The invention relates to computer systems for controlling welding and controlling production processes, and can be used to control the conduct of welding work during the construction and operation of construction and repair facilities, control the performance of work on non-destructive quality control, collect primary information for subsequent use in electronic document management during the formation as-built and permissive documentation, formation and maintenance of permissive and as-built documentation in electronic form in accordance with the existing requirements of as-built documentation in terms of welding and non-destructive testing of welding quality.
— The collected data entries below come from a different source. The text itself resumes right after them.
(** What the task of a writer counts for in the events of a flush: one
    attempt and one write when the destination is up; as many attempts as
    the retry budget, no write and one exhaustion when it is down. *)
Definition tally (env : Env) (dw : destinationWriter) (evs : list Event)
  : Prop :=
  (up env dw /\ attemptsOf (name dw) evs = 1%nat
   /\ writesOf (name dw) evs = 1%nat /\ exceededOf (name dw) evs = 0%nat)
  \/ (down env dw /\ Z.of_nat (attemptsOf (name dw) evs) = maxRetries dw
      /\ writesOf (name dw) evs = 0%nat /\ exceededOf (name dw) evs = 1%nat).

(** A writer that is up, or down with a retry budget below the fuel. *)
Definition upOrBounded (env : Env) (fuel : nat) (dw : destinationWriter)
  : Prop :=
  up env dw
  \/ (down env dw /\ 0 < maxRetries dw < max_int
      /\ maxRetries dw < Z.of_nat fuel).

Definition isClear (e : Event) : bool :=
  match e with EvClear => true | _ => false end.

(** The buffer is serialized exactly once in a run. *)
Definition serializedOnce (evs : list Event) : Prop :=
  serializations evs = 1%nat.

(** The tasks of one flush with what each returned and produced, in the
    order of [errgroup]. *)
Fixpoint taskResults (env : Env) (K : positive) (fuel : nat) (w : realWorker)
  (clk : nat) (dws : list destinationWriter)
  : list (outcome (option error) * list Event) :=
  match dws with
  | [] => []
  | dw :: rest =>
    let '(o, clk1, _, evs) := flushSingleDestination env K fuel w clk dw in
    (o, evs) :: taskResults env K fuel w clk1 rest
  end.

Definition settled (r : outcome (option error) * list Event) : Prop :=
  exists e, fst r = Returned e.

(** The tasks of one flush with what each returned and the logical time
    at which it ended, in the order of [errgroup]. *)
Fixpoint taskEnds (env : Env) (K : positive) (fuel : nat) (w : realWorker)
  (clk : nat) (dws : list destinationWriter)
  : list (outcome (option error) * nat) :=
  match dws with
  | [] => []
  | dw :: rest =>
    let '(o, clk1, _, _) := flushSingleDestination env K fuel w clk dw in
    (o, clk1) :: taskEnds env K fuel w clk1 rest
  end.

(** Among tasks that have all returned, [e] is the error recorded first:
    it is the error of a task, every failing task listed before that one
    recorded its error after one listed later, and that one recorded its
    error before every failing task listed after it. *)
Definition recordedFirst (env : Env)
  (ends : list (outcome (option error) * nat)) (e : error) : Prop :=
  exists pre t post,
    ends = pre ++ (Returned (Some e), t) :: post
    /\ Forall (fun r => fst r = Returned None
                        \/ first_done env (snd r) = false) pre
    /\ (first_done env t = true
        \/ Forall (fun r => fst r = Returned None) post).

(** What a connect or a write leaves untouched in a writer. *)
Definition same_static (dw dw' : destinationWriter) : Prop :=
  name dw' = name dw /\ servers dw' = servers dw
  /\ asyncSettings dw' = asyncSettings dw /\ config dw' = config dw
  /\ maxRetries dw' = maxRetries dw.

(** The events a task of destination [d] may produce: log lines, reads of
    the buffer, and network calls and metrics labelled with [d]. *)
Definition taskEvent (d : string) (e : Event) : bool :=
  match e with
  | EvProtoInput | EvLog _ _ _ _ => true
  | EvFinalize | EvClear => false
  | EvMetric (waitTime_Observe _) | EvMetric overloaded_Inc
  | EvMetric underloaded_Inc => false
  | EvAttempt d' _ | EvPing d' _ _ | EvClose d' _ | EvDial d' _ _
  | EvDo d' _ _ _ | EvSleep d'
  | EvMetric (retriesExceeded_Inc d') | EvMetric (errors_Inc d' _)
  | EvMetric (insertTime_Observe d' _) | EvMetric (flows_Observe d' _) =>
    String.eqb d d'
  end.

(** The events of a connect of destination [d]: dials, probes and closes
    labelled with [d], and log lines. *)
Definition connectEvent (d : string) (e : Event) : bool :=
  match e with
  | EvLog _ _ _ _ => true
  | EvPing d' _ _ | EvClose d' _ | EvDial d' _ _ => String.eqb d d'
  | _ => false
  end.

(** A send carries the input of the buffer of [w] into the table of the
    schema. *)
Definition carriesBuffer (w : realWorker) (e : Event) : Prop :=
  forall d cl q r, e = EvDo d cl q r ->
    QInput q = ClickHouseProtoInput (bf w)
    /\ Body q = Into (ClickHouseProtoInput (bf w))
                  (String.append "flows_"
                     (String.append (ClickHouseHash (c w)) "_raw")).

(** A send carries the settings [st]. *)
Definition carriesSettings (st : list Setting) (e : Event) : Prop :=
  forall d cl q r, e = EvDo d cl q r -> Settings q = st.

(** The record count observed after a successful write is [n]. *)
Definition observesCount (n : Z) (e : Event) : Prop :=
  forall d m, e = EvMetric (flows_Observe d m) -> m = n.

(** The parts of what a call returns. *)
Definition outcomeOf {A S : Type} (r : outcome A * nat * S * list Event)
  : outcome A := fst (fst (fst r)).
Definition clockOf {A S : Type} (r : outcome A * nat * S * list Event)
  : nat := snd (fst (fst r)).
Definition stateOf {A S : Type} (r : outcome A * nat * S * list Event)
  : S := snd (fst r).
Definition eventsOf {A S : Type} (r : outcome A * nat * S * list Event)
  : list Event := snd r.

(** The events of the tasks of a flush over the writers [dws]. *)
Definition flushEvent (dws : list destinationWriter) (e : Event) : Prop :=
  exists dw, In dw dws /\ taskEvent (name dw) e = true.

(** *** Further observations *)

Definition isOpen (e : Event) : bool :=
  match e with EvDial _ _ None => true | _ => false end.

Definition isClose (e : Event) : bool :=
  match e with EvClose _ _ => true | _ => false end.

Definition isSleep (e : Event) : bool :=
  match e with EvSleep _ => true | _ => false end.

Definition isErrorOf (d : string) (e : Event) : bool :=
  match e with
  | EvMetric (errors_Inc d' _) => String.eqb d d'
  | _ => false
  end.

Definition isOverloaded (e : Event) : bool :=
  match e with EvMetric overloaded_Inc => true | _ => false end.

Definition isUnderloaded (e : Event) : bool :=
  match e with EvMetric underloaded_Inc => true | _ => false end.

(** The connections opened (dials that went well) and closed in a run. *)
Definition opens (evs : list Event) : nat := count isOpen evs.
Definition closes (evs : list Event) : nat := count isClose evs.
The technical solution is known from the prior art [patent RU 2284885 C2. System and method providing a distributed structure of welding. IPC B23K 9/10, G05B 19/418, G06F 15/16. Copyright holder: Dze Lincoln Electric Company (US), application No. 2003125867/02 dated 01/22/2002, published: 10/10/2006 in Bull. No. 28], which includes at least one welding machine operatively connected to a network server, a network interface and a network for data exchange with at least one remote system. The remote system includes at least one remote interface for communication with the network architecture. The remote system is configured to access at least one HTTP socket to communicate with the welder over the network, download at least one application from the welder, and access at least one welding application socket via, over at least one application for exchanging information between the welding machine and the remote system. At least one application includes at least one of a welding configuration component, a welding monitoring component, and a welding control component. A method for providing a distributed welding architecture includes the steps of connecting a welding machine to a network interface. At least one socket is used to establish a network connection via a network interface with a remote system: an HTTP socket or a welding application socket, where the HTTP socket is used for communication via the Web. A welding application socket is used to exchange information between a welding machine and a remote system and provide a welding protocol for communicating with remote systems. The data structure providing the welding protocol includes at least one of the following fields: options/flags field, message sequence field, message status field, data length field, data field, server command field, server command identifier field, command arguments field server field, host field, host address field, property/method identifier field, and property/method arguments field.

The disadvantages of this invention are the lack of authorization of the welder during the welding operation, which does not allow to link the identity of the welder and data on the quality of the operation performed, as well as the inability to take into account regulatory documents regulating non-destructive quality control and the formation of permits and as-built documentation in accordance with the current requirements of regulatory documents in the field of welding during construction, reconstruction and overhaul of capital construction projects.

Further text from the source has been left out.